**Problem requirements**: The reply should be an exact transcription of every record.

**Task input**:
--- START ---

(** ** Properties *)

(** C10. [uploadDirectory] loses nothing: whatever fails on the way, the server
    keeps all it had, and when the call returns, every file and every directory
    message of the directory is on the server or named in what is returned; the
    root digest, if asked for, is that of the tree.  This holds for every server
    with the interface, as long as the files keep their contents, a serialized
    directory parses and the path of a file does not. *)
Theorem uploadDirectory_stores {W : Type} (env : CasEnv W) (H : DigestFunction)
    (S : StdSort) (self : Client) (Hserver : CasServer env self) (us : Z -> Timestamp)
    (ser : Directory -> str) (sys_directory : str -> W -> option Z * list (str * fs_entry))
    (um_order : entries -> entries) (path : str) (wants_digest wants_tree : bool) (w : W)
    (out : UploadOutputs) (nested_dir : NestedDirectory) (files : entries)
    (Horder : forall m, um_order m ≡ₚ m)
    (Hwalk : walk_directory sys_directory path w = Ok (nested_dir, files))
    (Hfiles : Forall (fun e => file_path_of env e.1 e.2) files)
    (Hser : forall msg, is_Some (ParseDirectory env (ser msg))) :
  match uploadDirectory env us ser sys_directory um_order self path wants_digest wants_tree
          (w, out) with
  | (Ok results, (w', out')) =>
      stored w ⊆ stored w' /\
      (forall digest, tree_blob us ser nested_dir digest ->
         is_Some (stored w' !! digest_key digest) \/
         exists d code, (d, code) ∈ results /\ digest_equiv d digest) /\
      (wants_digest = true ->
         root_directory_digest out' = Some (to_digest (M := entries) us ser nested_dir None).1)
  | (Throw _, (w', _)) => stored w ⊆ stored w'
  end.
Proof.
  pose proof (uploadDirectory_grows env self us ser sys_directory um_order Horder path
    wants_digest wants_tree w out nested_dir files Hwalk Hfiles Hser) as Hg.
  unfold grows in Hg. destruct (uploadDirectory _ _ _ _ _ _ _ _ _ _) as [[results|e] [w' out']];
    [|done].
  destruct Hg as (Hs & Hall & Hd). split; [done|]. split.
  - intros digest Hblob. apply Hall.
    by eapply (tree_blob_key us ser env sys_directory path w).
  - intros Hw. cbn in Hd. rewrite (Hd Hw). by rewrite to_tree_spec, to_digest_spec.
Qed.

--- END ---

**Task output**:
(** ** Properties *)

(** C10. [uploadDirectory] loses nothing: whatever fails on the way, the server
    keeps all it had, and when the call returns, every file and every directory
    message of the directory is on the server or named in what is returned; the
    root digest, if asked for, is that of the tree.  This holds for every server
    with the interface, as long as the files keep their contents, a serialized
    directory parses and the path of a file does not. *)
Theorem uploadDirectory_stores {W : Type} (env : CasEnv W) (H : DigestFunction)
    (S : StdSort) (self : Client) (Hserver : CasServer env self) (us : Z -> Timestamp)
    (ser : Directory -> str) (sys_directory : str -> W -> option Z * list (str * fs_entry))
    (um_order : entries -> entries) (path : str) (wants_digest wants_tree : bool) (w : W)
    (out : UploadOutputs) (nested_dir : NestedDirectory) (files : entries)
    (Horder : forall m, um_order m ≡ₚ m)
    (Hwalk : walk_directory sys_directory path w = Ok (nested_dir, files))
    (Hfiles : Forall (fun e => file_path_of env e.1 e.2) files)
    (Hser : forall msg, is_Some (ParseDirectory env (ser msg))) :
  match uploadDirectory env us ser sys_directory um_order self path wants_digest wants_tree
          (w, out) with
  | (Ok results, (w', out')) =>
      stored w ⊆ stored w' /\
      (forall digest, tree_blob us ser nested_dir digest ->
         is_Some (stored w' !! digest_key digest) \/
         exists d code, (d, code) ∈ results /\ digest_equiv d digest) /\
      (wants_digest = true ->
         root_directory_digest out' = Some (to_digest (M := entries) us ser nested_dir None).1)
  | (Throw _, (w', _)) => stored w ⊆ stored w'
  end.
Proof.
  pose proof (uploadDirectory_grows env self us ser sys_directory um_order Horder path
    wants_digest wants_tree w out nested_dir files Hwalk Hfiles Hser) as Hg.
  unfold grows in Hg. destruct (uploadDirectory _ _ _ _ _ _ _ _ _ _) as [[results|e] [w' out']];
    [|done].
  destruct Hg as (Hs & Hall & Hd). split; [done|]. split.
  - intros digest Hblob. apply Hall.
    by eapply (tree_blob_key us ser env sys_directory path w).
  - intros Hw. cbn in Hd. rewrite (Hd Hw). by rewrite to_tree_spec, to_digest_spec.
Qed.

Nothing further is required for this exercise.